● **The problem**: For the entries below, print exactly the lines between the line holding "n _. simpl." and the line holding "induction fuel as [|fuel IH]; intros f hc x", inclusive, and nothing else.

● **The data**:
_ _ _ _ _

(** The state after [h] is stored with its total difficulty. *)
Lemma hc_ok_stored T g hd f hc h p t db c : hc_ok T g hd f hc -> extends T h -> T !! ParentHash h = Some p ->
  Number h = Number p + 1 -> total T g p t -> no_old db ->
  (forall k n, is_hash k -> u64_ok n -> GetTd db k n = if decide (k = Hash_ h /\ n = Number h) then Some (Difficulty h + t) else GetTd (chainDb hc) k n) ->
  (forall k n, is_hash k -> u64_ok n -> GetHeader db k n = if decide (k = Hash_ h /\ n = Number h) then Some h else GetHeader (chainDb hc) k n) ->
  (forall k, is_hash k -> GetBlockNumber db k = if decide (k = Hash_ h) then Some (Number h) else GetBlockNumber (chainDb hc) k) ->
  (forall m, GetCanonicalHash db m = GetCanonicalHash (chainDb hc) m) ->
  (forall k v, contents c !! k = Some v -> k = Hash_ h /\ v = Difficulty h + t \/ k <> Hash_ h /\ contents (tdCache hc) !! k = Some v) ->
  hc_ok (<[Hash_ h := h]> T) g hd f (set_chainDb db (set_caches (headerCache hc) c (numberCache hc) hc)).
Proof.
  intros Hok Hx Hp Hn Ht Hold HTd HHd HNm HCa Hc. pose proof (ok_tree _ _ _ _ _ Hok) as Htree.
  pose proof (tree_extend _ _ _ _ Htree Hx Hp Hn) as Htree'. pose proof (extend_sub T h Hx) as HT.
  assert (total (<[Hash_ h:=h]> T) g h (Difficulty h + t)) as Htot.
  { econstructor; [by eapply lookup_weaken|done|by eapply total_mono]. }
  assert (forall x v, T !! Hash_ x = Some x -> total (<[Hash_ h:=h]> T) g x v <-> total T g x v) as Hsame
    by (intros; by eapply total_extend).
  assert (forall k x, k <> Hash_ h -> <[Hash_ h:=h]> T !! k = Some x <-> T !! k = Some x) as Hne
    by (intros k x Hk; by rewrite lookup_insert_ne).
  split; simpl; try done.
  - intros k n x Hk Hu. rewrite HHd by done. case_decide as E; [destruct E as [-> ->]; rewrite lookup_insert_eq; naive_solver|].
    rewrite (ok_header _ _ _ _ _ Hok) by done. destruct (decide (k = Hash_ h)) as [->|]; [|by rewrite Hne].
    rewrite lookup_insert_eq. destruct Hx as (_ & _ & _ & _ & [->| ->]); naive_solver.
  - intros k n v Hk Hu. rewrite HTd by done. case_decide as E.
    + destruct E as [-> ->]. rewrite lookup_insert_eq. split; [intros [= <-]; eauto|]. intros (x & [= <-] & _ & Hv).
      by rewrite (total_fun _ _ _ _ _ Htree' Hv Htot).
    + rewrite (ok_td _ _ _ _ _ Hok) by done. apply exist_proper. intros x. destruct (decide (k = Hash_ h)) as [->|].
      * rewrite lookup_insert_eq. destruct Hx as (_ & _ & _ & _ & [->| ->]); naive_solver.
      * rewrite Hne by done. split; intros (Hkx & ? & ?); split_and!; try done;
          pose proof (tree_hash _ _ Htree _ _ Hkx); subst k; by apply Hsame.
  - intros k x Hk. rewrite HNm by (by eapply tree_is_hash). case_decide as E; [subst; rewrite lookup_insert_eq in Hk; naive_solver|].
    apply Hne in Hk; [|done]. by apply (ok_number _ _ _ _ _ Hok).
  - intros n Hu. rewrite HCa. by apply (ok_canon _ _ _ _ _ Hok).
  - destruct (ok_current _ _ _ _ _ Hok) as (? & ? & ?). split_and!; [done..|]. by eapply lookup_weaken.
  - intros k x Hk. eapply lookup_weaken; [|done]. by apply (ok_headerCache _ _ _ _ _ Hok).
  - intros k v [[-> ->]|[_ (x & Hk & Hv)%(ok_tdCache _ _ _ _ _ Hok)]]%Hc; [exists h; by rewrite lookup_insert_eq|].
    exists x. split; [by eapply lookup_weaken|by eapply total_mono].
  - intros k n (x & Hk & ->)%(ok_numberCache _ _ _ _ _ Hok). exists x. split; [by eapply lookup_weaken|done].
Qed.

Lemma store_header_ok T g hd f hc h p t : hc_ok T g hd f hc -> extends T h -> T !! ParentHash h = Some p ->
  Number h = Number p + 1 -> total T g p t ->
  runs (hc_WriteTd (Hash_ h) (Number h) (Difficulty h + t)) hc (fun _ hc1 =>
    runs (or_crit (WriteHeader h)) hc1 (fun _ hc' => hc_ok (<[Hash_ h := h]> T) g hd f hc')).
Proof.
  intros Hok Hx Hp Hn Ht. pose proof (ok_tree _ _ _ _ _ Hok) as Htree.
  pose proof (tree_extend _ _ _ _ Htree Hx Hp Hn) as Htree'. pose proof (extend_sub T h Hx) as HT.
  assert (total (<[Hash_ h:=h]> T) g h (Difficulty h + t)) as Htot.
  { econstructor; [by eapply lookup_weaken|done|by eapply total_mono]. }
  pose proof (lookup_insert_eq T (Hash_ h) h) as Hself.
  assert (td_ok (Difficulty h + t)) as Htd.
  { pose proof (total_bound _ _ _ _ Htree' Hself Htot). pose proof (tree_number _ _ _ _ Htree' Hself). unfold td_ok.
    change (2 ^ 4096) with (2 ^ 62 * 2 ^ 256 * 2 ^ 3778). nia. }
  pose proof (tree_u64 _ _ _ _ Htree' Hself) as Hu. pose proof (is_hash_array _ (Hash_array h)) as Hh.
  destruct (WriteTd_spec (chainDb hc) (Hash_ h) (Number h) _ (ok_old _ _ _ _ _ Hok) Hh Hu Htd)
    as (db1 & W1 & O1 & Td1 & Hd1 & Nm1 & Ca1).
  destruct (WriteHeader_spec db1 h O1 (proj1 Hx) Hu) as (db2 & W2 & O2 & Hd2 & Nm2 & Td2 & Ca2).
  unfold hc_WriteTd. apply runs_bind. eapply runs_crit; [exact W1|]. apply runs_modify.
  eapply runs_crit; [exact W2|]. eapply (hc_ok_stored _ _ _ _ hc _ p t); try done.
  - intros k n Hk Hn'. by rewrite Td2, Td1.
  - intros k n Hk Hn'. rewrite Hd2 by done. by rewrite Hd1.
  - intros k Hk. rewrite Nm2 by done. by rewrite Nm1.
  - intros m. by rewrite Ca2, Ca1.
  - intros k v. apply contents_Add.
Qed.

(** ** The canonical numbering *)

Lemma write_canon_ok T g hd f hc k n : hc_ok T g hd f hc -> Common.is_array 32 k -> u64_ok n ->
  hc_ok T g hd (fun m => if decide (m = n) then k else f m) (set_chainDb (WriteCanonicalHash k n (chainDb hc)) hc).
Proof.
  intros Hok Hk Hn. destruct (WriteCanonicalHash_spec _ k n (ok_old _ _ _ _ _ Hok) Hk Hn) as (? & Hc & ? & ? & ?).
  eapply hc_ok_db; try done. intros m Hm. rewrite Hc by done. by rewrite (ok_canon _ _ _ _ _ Hok).
Qed.
Lemma delete_canon_ok T g hd f hc n : hc_ok T g hd f hc -> u64_ok n ->
  hc_ok T g hd (fun m => if decide (m = n) then Common.zeroHash else f m) (set_chainDb (DeleteCanonicalHash n (chainDb hc)) hc).
Proof.
  intros Hok Hn. destruct (DeleteCanonicalHash_spec _ n (ok_old _ _ _ _ _ Hok) Hn) as (? & Hc & ? & ? & ?).
  eapply hc_ok_db; try done. intros m Hm. rewrite Hc by done. by rewrite (ok_canon _ _ _ _ _ Hok).
Qed.
Lemma write_head_ok T g hd f hc k : hc_ok T g hd f hc ->
  hc_ok T g hd f (set_chainDb (WriteHeadHeaderHash k (chainDb hc)) hc).
Proof.
  intros Hok. destruct (WriteHeadHeaderHash_spec _ k (ok_old _ _ _ _ _ Hok)) as (? & Hc & ? & ? & ?).
  eapply hc_ok_db; try done. intros m Hm. rewrite Hc by done. by rewrite (ok_canon _ _ _ _ _ Hok).
Qed.

Lemma set_current_ok T g hd f hc h : hc_ok T g hd f hc -> T !! Hash_ h = Some h ->
  hc_ok T g h f (set_current (Some h) (Hash_ h) hc).
Proof. intros [] Hh. by split. Qed.

(** A canonical entry is an entry of the database: its deletion makes it smaller. *)
Lemma delete_smaller db n : no_old db -> GetCanonicalHash db n <> Common.zeroHash -> (size (DeleteCanonicalHash n db) < size db)%nat.
Proof.
  intros Ho Hn. rewrite GetCanonicalHash_new in Hn by done. unfold DeleteCanonicalHash.
  destruct (db !! numKey n) as [v|] eqn:E.
  - rewrite <- (insert_delete_id db (numKey n) v E) at 2. rewrite map_size_insert_None by apply lookup_delete_eq. lia.
  - exfalso. apply Hn. unfold db_get. by rewrite E.
Qed.

Lemma uncanon_ok T g hd b fuel : forall f hc i, hc_ok T g hd f hc -> 0 <= i < 2 ^ 63 -> b < 2 ^ 62 ->
  (forall n, b < n -> f n = Common.zeroHash) -> (forall n, i <= n <= b -> f n <> Common.zeroHash) ->
  (size (chainDb hc) < fuel)%nat ->
  runs (uncanon_loop fuel i) hc (fun _ hc' =>
    hc_ok T g hd (fun n => if decide (i <= n) then Common.zeroHash else f n) hc').
Proof.
  induction fuel as [|fuel IH]; intros f hc i Hok Hi Hb Hz Hf Hs; [lia|]. simpl. apply runs_bind, runs_gets.
  assert (u64_ok i) as Hu by (unfold u64_ok; lia). rewrite (ok_canon _ _ _ _ _ Hok) by done. case_bool_decide as E.
  - apply runs_ret. eapply hc_ok_ext; [done|]. intros n _. case_decide; [|done]. destruct (decide (n <= b)); [|apply Hz; lia].
    exfalso. by apply (Hf i); [lia|].
  - assert (i <= b) by (destruct (decide (i <= b)); [done|]; exfalso; apply E, Hz; lia).
    apply runs_bind, runs_modify. rewrite u64_small by lia.
    eapply runs_mono; [apply IH; [by apply delete_canon_ok|lia|done|..]|].
    + intros n Hn. simpl. case_decide; [done|]. auto.
    + intros n Hn. simpl. rewrite decide_False by lia. apply Hf. lia.
    + simpl. eapply Nat.lt_le_trans; [apply delete_smaller; [by destruct Hok|]|lia]. by rewrite (ok_canon _ _ _ _ _ Hok).
    + intros [] hc' Hok'. eapply hc_ok_ext; [exact Hok'|]. intros n _. simpl.
      repeat case_decide; try done; lia.
Qed.

(** The loop walks from [x] to the first ancestor that is canonical below [hd]. *)
Lemma recanon_ok T g hd cur fuel : forall f hc x, hc_ok T g cur f hc -> T !! Hash_ x = Some x -> T !! Hash_ hd = Some hd ->
  (forall n, 0 <= n <= Number x -> f n = canon_of T hd n) -> (Z.to_nat (Number x) < fuel)%nat ->
  runs (recanon_loop fuel (Hash_ x) (Number x) (Some x)) hc (fun _ hc' =>
    hc_ok T g cur (fun n => if decide (0 <= n <= Number x) then canon_of T x n else f n) hc').
Proof.
  induction fuel as [|fuel IH]; intros f hc x Hok Hx Hhd Hf Hs; [lia|]. simpl. apply runs_bind, runs_gets.
  pose proof (ok_tree _ _ _ _ _ Hok) as Ht. pose proof (tree_number _ _ _ _ Ht Hx) as Hn.
  assert (u64_ok (Number x)) as Hu by (by eapply tree_u64). rewrite (ok_canon _ _ _ _ _ Hok) by done. case_bool_decide as E.
  - apply runs_ret. eapply hc_ok_ext; [done|]. intros n _. case_decide as Hle; [|done]. rewrite Hf by done.
    rewrite Hf in E by lia. destruct (decide (Number x <= Number hd)).
    + destruct (canon_below T g hd (Number x) Ht Hhd ltac:(lia)) as (a & Ea & HTa & _ & Ha). rewrite Ea in E.
      rewrite E in HTa. simplify_eq. eapply canon_anc; [done..|lia|lia].
    + rewrite canon_above in E by lia. exfalso. rewrite <- E in Hx. by rewrite (tree_zero _ _ Ht) in Hx.
  - apply runs_bind, runs_modify. apply runs_bind, runs_unwrap.
    destruct (tree_parent _ _ Ht _ _ Hx) as [->|(p & Hp & Hnp)].
    { exfalso. apply E. destruct (tree_genesis _ _ Ht) as [Hg H0]. pose proof (tree_number _ _ _ _ Ht Hhd).
      rewrite Hf by lia. destruct (canon_below T g hd (Number g) Ht Hhd ltac:(lia)) as (a & -> & HTa & Hna & _).
      f_equal. eapply tree_root; [done..|]. lia. }
    pose proof (tree_number _ _ _ _ Ht Hp). rewrite Big.Uint64_small by done. rewrite u64_small by lia.
    replace (Number x - 1) with (Number p) by lia. apply runs_bind.
    pose proof (tree_hash _ _ Ht _ _ Hp) as Hk. eapply runs_mono.
    { eapply hc_GetHeader_some; [by apply write_canon_ok; [|apply Hash_array|]|exact Hp]. }
    intros r hc' [-> Hok']. rewrite Hk in Hp |- *. eapply runs_mono.
    { apply IH; [exact Hok'|done..| |lia]. intros n Hn'. simpl. rewrite decide_False by lia. apply Hf. lia. }
    intros [] hc'' Hok''. eapply hc_ok_ext; [exact Hok''|]. intros n Hun. simpl. destruct (decide (0 <= n <= Number p)).
    + rewrite decide_True by lia. symmetry. eapply (canon_anc T g x 1); [done..| |lia|lia]. simpl. by rewrite Hk, Hp.
    + destruct (decide (n = Number x)) as [->|]; [rewrite decide_True by lia; symmetry; apply canon_top; lia|].
      rewrite decide_False by lia. done.
Qed.

(** ** [WriteHeader] *)

(** The canonical chain is that of the current header, and none is heavier. *)
Definition chain_ok T g hd hc : Prop :=
  hc_ok T g hd (canon_of T hd) hc /\
  forall x t t', T !! Hash_ x = Some x -> total T g x t -> total T g hd t' -> t <= t'.

Lemma canon_nonzero T g hd n : tree T g -> T !! Hash_ hd = Some hd -> 0 <= n <= Number hd -> canon_of T hd n <> Common.zeroHash.
Proof.
  intros Ht Hh Hn E. destruct (canon_below T g hd n Ht Hh Hn) as (a & Ea & HTa & _). rewrite Ea in E. rewrite E in HTa.
  by rewrite (tree_zero _ _ Ht) in HTa.
Qed.

Lemma make_head_ok T g hd hc h p : hc_ok T g hd (canon_of T hd) hc -> T !! Hash_ h = Some h ->
  T !! ParentHash h = Some p -> Number h = Number p + 1 ->
  runs (make_head h) hc (fun st hc' => st = CanonStatTy /\ hc_ok T g h (canon_of T h) hc').
Proof.
  intros Hok Hh Hp Hn. pose proof (ok_tree _ _ _ _ _ Hok) as Ht. destruct (ok_current _ _ _ _ _ Hok) as (_ & _ & Hhd).
  pose proof (tree_number _ _ _ _ Ht Hh). pose proof (tree_number _ _ _ _ Ht Hhd) as Hb. pose proof (tree_number _ _ _ _ Ht Hp).
  unfold make_head. rewrite Big.Uint64_small by lia. rewrite !u64_small by lia. cbv zeta. apply runs_bind, runs_gets, runs_bind.
  eapply runs_mono.
  { apply (uncanon_ok T g hd (Number hd)); [done|lia|lia|apply canon_above| |lia].
    intros n Hn'. apply (canon_nonzero T g); [done..|lia]. }
  intros [] hc1 Hok1. apply runs_bind. replace (Number h - 1) with (Number p) by lia.
  eapply runs_mono; [eapply hc_GetHeader_some; [exact Hok1|done]|]. intros r hc2 [-> Hok2]. apply runs_bind.
  pose proof (tree_hash _ _ Ht _ _ Hp) as Hk. rewrite Hk in Hp |- *.
  eapply runs_mono; [apply (recanon_ok T g hd); [exact Hok2|done..| |lia]; intros n Hn'; simpl; by rewrite decide_False by lia|].
  intros [] hc3 Hok3. apply runs_bind, runs_modify, runs_bind, runs_modify, runs_bind, runs_modify, runs_ret. split; [done|].
  apply (write_canon_ok _ _ _ _ _ (Hash_ h) (Number h)) in Hok3; [|apply Hash_array|unfold u64_ok; lia].
  apply (write_head_ok _ _ _ _ _ (Hash_ h)) in Hok3. eapply hc_ok_ext; [by eapply set_current_ok|].
  intros n Hu. simpl. destruct Hu as [Hu _]. destruct (decide (n = Number h)) as [->|]; [by rewrite canon_top by lia|].
  destruct (decide (n <= Number p)).
  - rewrite decide_True by lia. symmetry. eapply (canon_anc T g h 1); [done..| |lia|lia]. simpl. by rewrite Hk, Hp.
  - rewrite decide_False by lia. rewrite (canon_above T h) by lia. rewrite decide_True by lia. done.
Qed.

_ _ _ _ _

● **Written response**:
    + intros [] hc' Hok'. eapply hc_ok_ext; [exact Hok'|]. intros n _. simpl.
      repeat case_decide; try done; lia.
Qed.

(** The loop walks from [x] to the first ancestor that is canonical below [hd]. *)
Lemma recanon_ok T g hd cur fuel : forall f hc x, hc_ok T g cur f hc -> T !! Hash_ x = Some x -> T !! Hash_ hd = Some hd ->
  (forall n, 0 <= n <= Number x -> f n = canon_of T hd n) -> (Z.to_nat (Number x) < fuel)%nat ->
  runs (recanon_loop fuel (Hash_ x) (Number x) (Some x)) hc (fun _ hc' =>
    hc_ok T g cur (fun n => if decide (0 <= n <= Number x) then canon_of T x n else f n) hc').
Proof.
  induction fuel as [|fuel IH]; intros f hc x Hok Hx Hhd Hf Hs; [lia|]. simpl. apply runs_bind, runs_gets.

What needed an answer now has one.